<<<<

(** A match function applied to a cell with [na=False]: false on a
    missing cell. *)
Definition cell_matches (m : string -> bool) (c : cell) : bool :=
  match c with
  | Some x => m x
  | None => false
  end.

Definition filter_agency (selected_agency : string) (df : list Trip) : list Trip :=
  if negb (String.eqb selected_agency "All")
  then filter (fun t => cell_is selected_agency (Transit_Agency t)) df
  else df.

Definition filter_location (location_search : string) (df : list Trip)
  : option (list Trip) :=
  if negb (String.eqb location_search "")
  then match re_compile location_search with
       | Some p => Some (filter (fun t => cell_matches (re_search p) (Location t)) df)
       | None => None
       end
  else Some df.

(** The block under "# Apply filters": the filtered copy of [df]. *)
Definition apply_filters (df : list Trip) (date_range : list date)
    (selected_agency location_search : string) : option (list Trip) :=
  let filtered_df := df in
  let filtered_df := filter_dates date_range filtered_df in
  let filtered_df := filter_agency selected_agency filtered_df in
  filter_location location_search filtered_df.

(** The same block for any regular-expression library.  [re_engine pat]
    stands for [re.compile(pat, re.IGNORECASE)]: the [search] of the
    compiled pattern, or [None] when the library rejects the pattern and
    raises [re.error].  Nothing is assumed of it.  The pattern is compiled
    before any row is looked at, also when no row is left. *)
Definition filter_location_with (re_engine : string -> option (string -> bool))
    (location_search : string) (df : list Trip) : option (list Trip) :=
  if negb (String.eqb location_search "")
  then match re_engine location_search with
       | Some m => Some (filter (fun t => cell_matches m (Location t)) df)
       | None => None
       end
  else Some df.

(** The result of the block, or [None] when [re.error] is raised. *)
Definition apply_filters_with (re_engine : string -> option (string -> bool))
    (df : list Trip) (date_range : list date)
    (selected_agency location_search : string) : option (list Trip) :=
  let filtered_df := df in
  let filtered_df := filter_dates date_range filtered_df in
  let filtered_df := filter_agency selected_agency filtered_df in
  filter_location_with re_engine location_search filtered_df.

(** The modelled fragment as such a library. *)
Definition fragment_engine (pat : string) : option (string -> bool) :=
  option_map re_search (re_compile pat).

(* ================================================================== *)
(** ** Notions used to state the properties                             *)
(* ================================================================== *)

Fixpoint has_char (c : ascii) (s : string) : bool :=
  match s with
  | EmptyString => false
  | String d s' => Ascii.eqb d c || has_char c s'
  end.

(** The text of an amount, once stripped, is [nan] in some casing, with
    an optional plus sign. *)
Definition spells_nan (s : string) : bool :=
  let b := lower (strip s) in
  String.eqb b "nan" || String.eqb b "+nan".

(** A date string that [to_datetime] accepts: a missing-value spelling or
    a match of the format. *)
Definition date_text_accepted (s : string) : Prop :=
  is_nat_string s = true \/ exists t, strptime s = Some t.

Definition or_zero (o : option pyfloat) : pyfloat :=
  match o with Some v => v | None => fzero end.

(** The values of the rows whose key is [k], in row order. *)
Definition group_values {K : Type} (eqb : K -> K -> bool) (k : K)
    (rows : list (K * pyfloat)) : list pyfloat :=
  map snd (filter (fun r => eqb (fst r) k) rows).

(** The trip's Date falls in month [m] of year [y]. *)
Definition in_month (y m : Z) (t : Trip) : bool :=
  match Date t with
  | Some d => (year d =? y) && (month d =? m)
  | None => false
  end.

(** The trip's Date falls in the month numbered [k] (see [month_index]). *)
Definition in_month_index (k : Z) (t : Trip) : bool :=
  match Date t with
  | Some d => month_index d =? k
  | None => false
  end.

(** The sum of Amount_Clean over the trips whose Date falls in the month
    numbered [k]. *)
Definition month_total (df : list Trip) (k : Z) : pyfloat :=
  series_sum (map Amount_Clean (filter (in_month_index k) df)).

(** Calendar order on dates. *)
Definition date_lt (a b : date) : Prop :=
  d_year a < d_year b
  \/ (d_year a = d_year b
      /\ (d_month a < d_month b
          \/ (d_month a = d_month b /\ d_day a < d_day b))).

Definition date_le (a b : date) : Prop :=
  d_year a < d_year b
  \/ (d_year a = d_year b
      /\ (d_month a < d_month b
          \/ (d_month a = d_month b /\ d_day a <= d_day b))).

(** The compiled form of a search text taken literally. *)
Fixpoint lits (pat : string) : list atom :=
  match pat with
  | EmptyString => []
  | String c pat' => Lit c :: lits pat'
  end.

(** [pat] occurs in [s] when the case of ASCII letters is ignored. *)
Definition ci_substring (pat s : string) : Prop :=
  exists pre mid post, s = (pre ++ mid ++ post)%string /\ lower mid = lower pat.

(** A search text without regular-expression metacharacters. *)
Fixpoint no_special (s : string) : bool :=
  match s with
  | EmptyString => true
  | String c s' => negb (is_special c) && no_special s'
  end.

Definition is_modelled (pat : string) : bool :=
  match re_compile pat with Some _ => true | None => false end.

(** The conjunction of the active filters: a date range counts when two
    dates are given, an agency when it is not "All", a search text when it
    is not empty. *)
Definition satisfies (date_range : list date) (selected_agency location_search : string)
    (t : Trip) : Prop :=
  (forall start_date end_date, date_range = [start_date; end_date] ->
     exists d, option_map date_of (Date t) = Some d
               /\ date_le start_date d /\ date_le d end_date)
  /\ (selected_agency <> "All" -> Transit_Agency t = Some selected_agency)
  /\ (location_search <> "" ->
      exists loc, Location t = Some loc /\ ci_substring location_search loc).

(** A cleaned table used in examples. *)
Definition sample_df : list Trip :=
  match clean_raw_data
          [mkRaw "01/05/2024 08:15:00 AM" "Zone17" "$3.25" "GO";
           mkRaw "01/05/2024 05:40:00 PM" "Union Station" "-$3.25" "GO";
           mkRaw "03/09/2024 09:00:00 AM" "Square One" "$10" "MiWay";
           mkRaw "05/20/2024 07:30:00 PM" "Union Station" "$20" "TTC"] with
  | Returned t => t
  | Raised _ => []
  end.

(** Three trips in January, March and May 2024. *)
Definition three_months_df : list Trip :=
  match clean_raw_data
          [mkRaw "01/15/2024 08:00:00 AM" "Union Station" "$10" "GO";
           mkRaw "03/15/2024 08:00:00 AM" "Union Station" "$20" "GO";
           mkRaw "05/15/2024 08:00:00 AM" "Union Station" "$30" "GO"] with
  | Returned t => t
  | Raised _ => []
  end.
(** * The random exploration policy of earthquake/namazu

    A shallow embedding of [earthquake/explorepolicy/random/randompolicy.go]:
    the [Random] policy engine, its configuration loader [LoadConfig], the
    decision function [makeActionForEvent], the enqueue path [QueueEvent] and
    the two background routines.

    Conventions of the embedding:
    - [time.Duration] is an [int64] count of nanoseconds; it is a [Z] here and
      theorems that depend on the 64-bit range say so;
    - [float64] is IEEE 754 binary64 as specified by the standard library's
      [SpecFloat] (precision 53, [emax] 1024), so products are rounded to
      nearest-even exactly as the hardware does;
    - [map[string]bool] is a [gmap string bool];
    - the logging calls have no effect on the engine and are left out;
    - goroutines take turns: [LoadConfig] reports whether it executed
      [go r.shellFaultInjectionRoutine()], the routines are step functions
      over the values they receive, and the process interleaves them, a call
      of [LoadConfig] being cut at the test of its flag. *)

From Stdlib Require Import ZArith QArith Lia List Bool.
From Stdlib Require Import Floats.SpecFloat.
From stdpp Require Import base gmap strings.

Local Open Scope Z_scope.

(** ** float64 *)

Module Float64.

Definition prec : Z := 53.
Definition emax : Z := 1024.

Abbreviation float64 := spec_float.

Definition mul : float64 -> float64 -> float64 := SFmul prec emax.
Definition ltb : float64 -> float64 -> bool := SFltb.

(** The conversion [float64(x)] of an integer: the nearest binary64. *)
Definition of_int (x : Z) : float64 := binary_normalize prec emax x 0 false.

Definition min_int64 : Z := - 2 ^ 63.
Definition max_int64 : Z := 2 ^ 63 - 1.

(** The integer part of a finite float, fraction discarded (truncation
    towards zero); [None] for NaN and the infinities. *)
Definition trunc (x : float64) : option Z :=
  match x with
  | S754_zero _ => Some 0
  | S754_finite s m e =>
      Some (cond_Zopp s
              (match e with
               | Zneg k => Z.pos m / 2 ^ Z.pos k
               | _ => Z.pos m * 2 ^ e
               end))
  | S754_infinity _ | S754_nan => None
  end.
Lemma evaluate_event_stored (now : Z) (m : IncidentManager.t)
    (event : LogEvent.t) (correlations : list Correlation.t)
    (matched_patterns : list string) :
  let id := (IncidentManager.generate_incident_id m).1 in
  let m1 := (IncidentManager.generate_incident_id m).2 in
  let incident :=
    IncidentManager.build_incident now m1 id event correlations matched_patterns in
  IncidentManager.should_create m event correlations matched_patterns = true →
  ¬ (IncidentManager.enable_deduplication (IncidentManager.config_ m) = true
     ∧ is_Some (IncidentManager.find_duplicate m1 incident)) →
  IncidentManager.evaluate_event now m event correlations matched_patterns
  = match IncidentManager.store m1 incident with
    | (m2, Ok _) => (m2, Ok (Some incident))
    | (m2, Throw e) => (m2, Throw e)
    end.
Proof.
  intros id m1 incident Hyes Hno.
  unfold IncidentManager.evaluate_event. rewrite Hyes. simpl.
  destruct (IncidentManager.enable_deduplication _) eqn:Hdedup; simpl; [|done].
  rewrite bool_decide_eq_false_2; [done|]. intros Hdup. by apply Hno.
Qed.

(** What [store] leaves behind, however the notifications end. *)
Lemma store_state (m : IncidentManager.t) (incident : Incident.t) :
  let m' := (IncidentManager.store m incident).1 in
  IncidentManager.incidents_ m'
  = <[Incident.incident_id incident := incident]> (IncidentManager.incidents_ m)
  ∧ IncidentManager.total_created (IncidentManager.stats_ m')
    = wrap64 (IncidentManager.total_created (IncidentManager.stats_ m) + 1)
  ∧ IncidentManager.deduplicated (IncidentManager.stats_ m')
    = IncidentManager.deduplicated (IncidentManager.stats_ m)
  ∧ IncidentManager.config_ m' = IncidentManager.config_ m
  ∧ IncidentManager.next_incident_id_ m' = IncidentManager.next_incident_id_ m.
Proof.
  unfold IncidentManager.store.
  destruct (IncidentManager.notify_created _ _); done.
Qed.

End IncidentManagerRuns.

Lemma manager1_eq :
  Dedup.manager1
  = IncidentManager.mk IncidentManager.default_config 2
      {["INC-000001" :=
          IncidentManager.build_incident (H := Sample.stdlib) 1000000000
            Dedup.manager0 "INC-000001" Dedup.first_event [] Dedup.patterns]}
      [] [] [] (IncidentManager.mkStats 1 1 0 0).
Proof.
  unfold Dedup.manager1.
  rewrite evaluate_event_stored.
  - reflexivity.
  - apply should_create_iff. right. left. simpl. lia.
  - intros [_ Hdup]. rewrite find_duplicate_empty in Hdup by done.
    by destruct Hdup.
Qed.
(** * P1 multicast: the telegram decoder (P1listener.py) and the
      aggregation engine (P1reader.py), embedded in Rocq.

    The Python sources are embedded shallowly.  Python's dynamically typed
    scalars are a sum type [value]; exceptions are an explicit outcome;
    [float] is IEEE binary64, computed with the Standard Library's
    [SpecFloat]; dictionaries are stdpp's [gmap]; text is [string]
    (a sequence of 8-bit characters). *)

From Stdlib Require Import ZArith List String Ascii Bool Lia.
From Stdlib Require Import Floats.SpecFloat.
From stdpp Require Import base option gmap strings list fin_maps.

Local Open Scope string_scope.
Local Open Scope list_scope.
Local Open Scope Z_scope.

(* ===================================================================== *)
(** ** Binary64 arithmetic *)
(* ===================================================================== *)

Module F64.

Definition prec : Z := 53.
Definition emax : Z := 1024.

Definition add := SFadd prec emax.
Definition sub := SFsub prec emax.
Definition mul := SFmul prec emax.
Definition div := SFdiv prec emax.

(** The double nearest to the integer [z] (ties to even), as Python's
    [float(z)] computes it; an integer beyond the range gives an
    infinity here, which the callers turn into [OverflowError]. *)
Definition of_Z (z : Z) : spec_float := binary_normalize prec emax z 0 false.

(** The double nearest to [(-1)^s * n / d] for positive [d]: one
    correctly rounded division of two exact operands. *)
Definition of_ratio (s : bool) (n : Z) (d : positive) : spec_float :=
  match n with
  | Zpos m => div (S754_finite s m 0) (S754_finite false d 0)
  | _ => S754_zero s
  end.

Definition is_zero (f : spec_float) : bool :=
  match f with S754_zero _ => true | _ => false end.

Definition is_finite (f : spec_float) : bool :=
  match f with S754_zero _ | S754_finite _ _ _ => true | _ => false end.

(** Magnitude of a finite double rounded towards zero, and whether
    anything was cut off. *)
Definition mag_trunc (m : positive) (e : Z) : Z * bool :=
  match e with
  | Zneg k => (Z.shiftr (Zpos m) (Zpos k),
               negb (Z.shiftl (Z.shiftr (Zpos m) (Zpos k)) (Zpos k) =? Zpos m))
  | _ => (Z.shiftl (Zpos m) e, false)
  end.

(** [int(f)]: rounding towards zero; [None] on NaN and infinities. *)
Definition trunc (f : spec_float) : option Z :=
  match f with
  | S754_zero _ => Some 0
  | S754_finite s m e => Some (cond_Zopp s (fst (mag_trunc m e)))
  | _ => None
  end.

(** Rounding towards minus infinity; [None] on NaN and infinities. *)
Definition floor (f : spec_float) : option Z :=
  match f with
  | S754_zero _ => Some 0
  | S754_finite s m e =>
      let '(q, cut) := mag_trunc m e in
      Some (if s then (if cut then - q - 1 else - q) else q)
  | _ => None
  end.

End F64.

(* ===================================================================== *)
(** ** Python scalars, exceptions and built-ins *)
(* ===================================================================== *)

Module Py.

(** The scalars a telegram field or a meta field can hold after
    [json.loads]: [int], [float] and [str]. *)
Inductive value :=
| VInt (z : Z)
| VFloat (f : spec_float)
| VStr (s : string).

Inductive exn :=
| KeyError
| TypeError
| ValueError
| NameError
| ZeroDivisionError
| OverflowError.

Inductive outcome (A : Type) :=
| Ok (a : A)
| Raise (e : exn).
Arguments Ok {A} a.
Arguments Raise {A} e.

#[global] Instance outcome_bind : MBind outcome := fun A B k x =>
  match x with
  | Ok a => k a
  | Raise e => Raise e
  end.
#[global] Instance outcome_ret : MRet outcome := @Ok.

#[global] Instance exn_eq_dec : EqDecision exn.
Proof. solve_decision. Defined.

(** *** Text *)

(** A [str] is held as the bytes of its UTF-8 encoding; a line of the P1
    port is ASCII, one byte a character. *)

Definition a2z (c : ascii) : Z := Z.of_N (N_of_ascii c).

Definition is_digit (c : ascii) : bool := (48 <=? a2z c) && (a2z c <=? 57).

Definition digit_val (c : ascii) : Z := a2z c - 48.
(** * ITCH 5.0 replay server, client framer and parser: a shallow embedding

    The development follows the C sources:
    - [itch_parser.c]: primitive big-endian readers, the type-to-length
      switch and the message dispatcher (modules [Codec] and [Parser]);
    - [itch_replay_server.c]: the length table, the timestamp reader, the
      framing/pacing loop [replay_itch_file], [broadcast_message] and the
      argument handling of [main] (module [Server]);
    - [itch_client.c]: the receive/framing loop of [main] (module [Client]);
    - [generate_sample_itch.c]: the big-endian writers and the records
      [main] writes (module [Generator]).
    Module [Stream] models what one read call of a producer delivers; module
    [Stdio] has [fread] and [gzread], which fill a request from as many
    deliveries as it takes, and the server loop over them; module [Binary64]
    has the [double] arithmetic of the pacer; modules [Accept], [Timer] and
    [Stats] have the slot bookkeeping of the accept thread, [nsleep] and the
    type breakdown of the client's [print_stats]; module [Feed] holds the
    predicates the statements use and sample data.  The definitions come
    first, the facts about them follow from [CodecFacts] on.

    Conventions.  A byte is a [Byte.byte]; its numeric value is [u8 b].
    Unsigned machine integers are [Z] with the wrap-around written out
    ([to_u16], [to_u32], [to_u64]).  A C pointer into a byte array is the list
    of bytes starting at that address, so [msg + k] is [skipn k msg] and
    [p[i]] is [byte_at p i].  The host is little-endian (the [memcpy] into a
    [uint64_t] followed by [__builtin_bswap64] only decodes big-endian data on
    such a host). *)

From Stdlib Require Import ZArith List Lia ZifyBool Bool QArith Qround.
From Stdlib Require Import Floats.SpecFloat.
From Stdlib Require Import Strings.Byte Strings.Ascii Strings.String.
Import ListNotations.
Open Scope Z_scope.

(* ================================================================== *)
(** * Codec: bytes, fixed-width integers, the type table               *)
(* ================================================================== *)

Module Codec.

(** Numeric value of a byte ([uint8_t] promoted to an integer). *)
Definition u8 (b : byte) : Z := Z.of_N (Byte.to_N b).

(** [p[i]]; a read past the modelled region yields [x00]. *)
Definition byte_at (p : list byte) (i : nat) : byte := nth i p x00.

Definition to_u16 (z : Z) : Z := z mod 2 ^ 16.
Definition to_u32 (z : Z) : Z := z mod 2 ^ 32.
Definition to_u64 (z : Z) : Z := z mod 2 ^ 64.

(** [static const uint8_t ITCH_MSG_LENGTHS[256] = { ['S'] = 12, ... }]:
    an array of 256 zeroes overwritten by the designated initialisers. *)
Fixpoint set_nth (n : nat) (v : Z) (l : list Z) : list Z :=
  match l, n with
  | [], _ => []
  | _ :: tl, O => v :: tl
  | x :: tl, S n' => x :: set_nth n' v tl
  end.

Definition designated (size : nat) (inits : list (byte * Z)) : list Z :=
  fold_left (fun arr iv => set_nth (N.to_nat (Byte.to_N (fst iv))) (snd iv) arr)
            inits (repeat 0 size).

>>>>

- [WORK TO BE COMPLETED] In the listing above, the line with "Fixpoint set_nth (n" starts the part to copy. Copy it through the last line exactly, with nothing else.

- [PROBLEM SOLUTION]
Fixpoint set_nth (n : nat) (v : Z) (l : list Z) : list Z :=
  match l, n with
  | [], _ => []
  | _ :: tl, O => v :: tl
  | x :: tl, S n' => x :: set_nth n' v tl
  end.

Definition designated (size : nat) (inits : list (byte * Z)) : list Z :=
  fold_left (fun arr iv => set_nth (N.to_nat (Byte.to_N (fst iv))) (snd iv) arr)
            inits (repeat 0 size).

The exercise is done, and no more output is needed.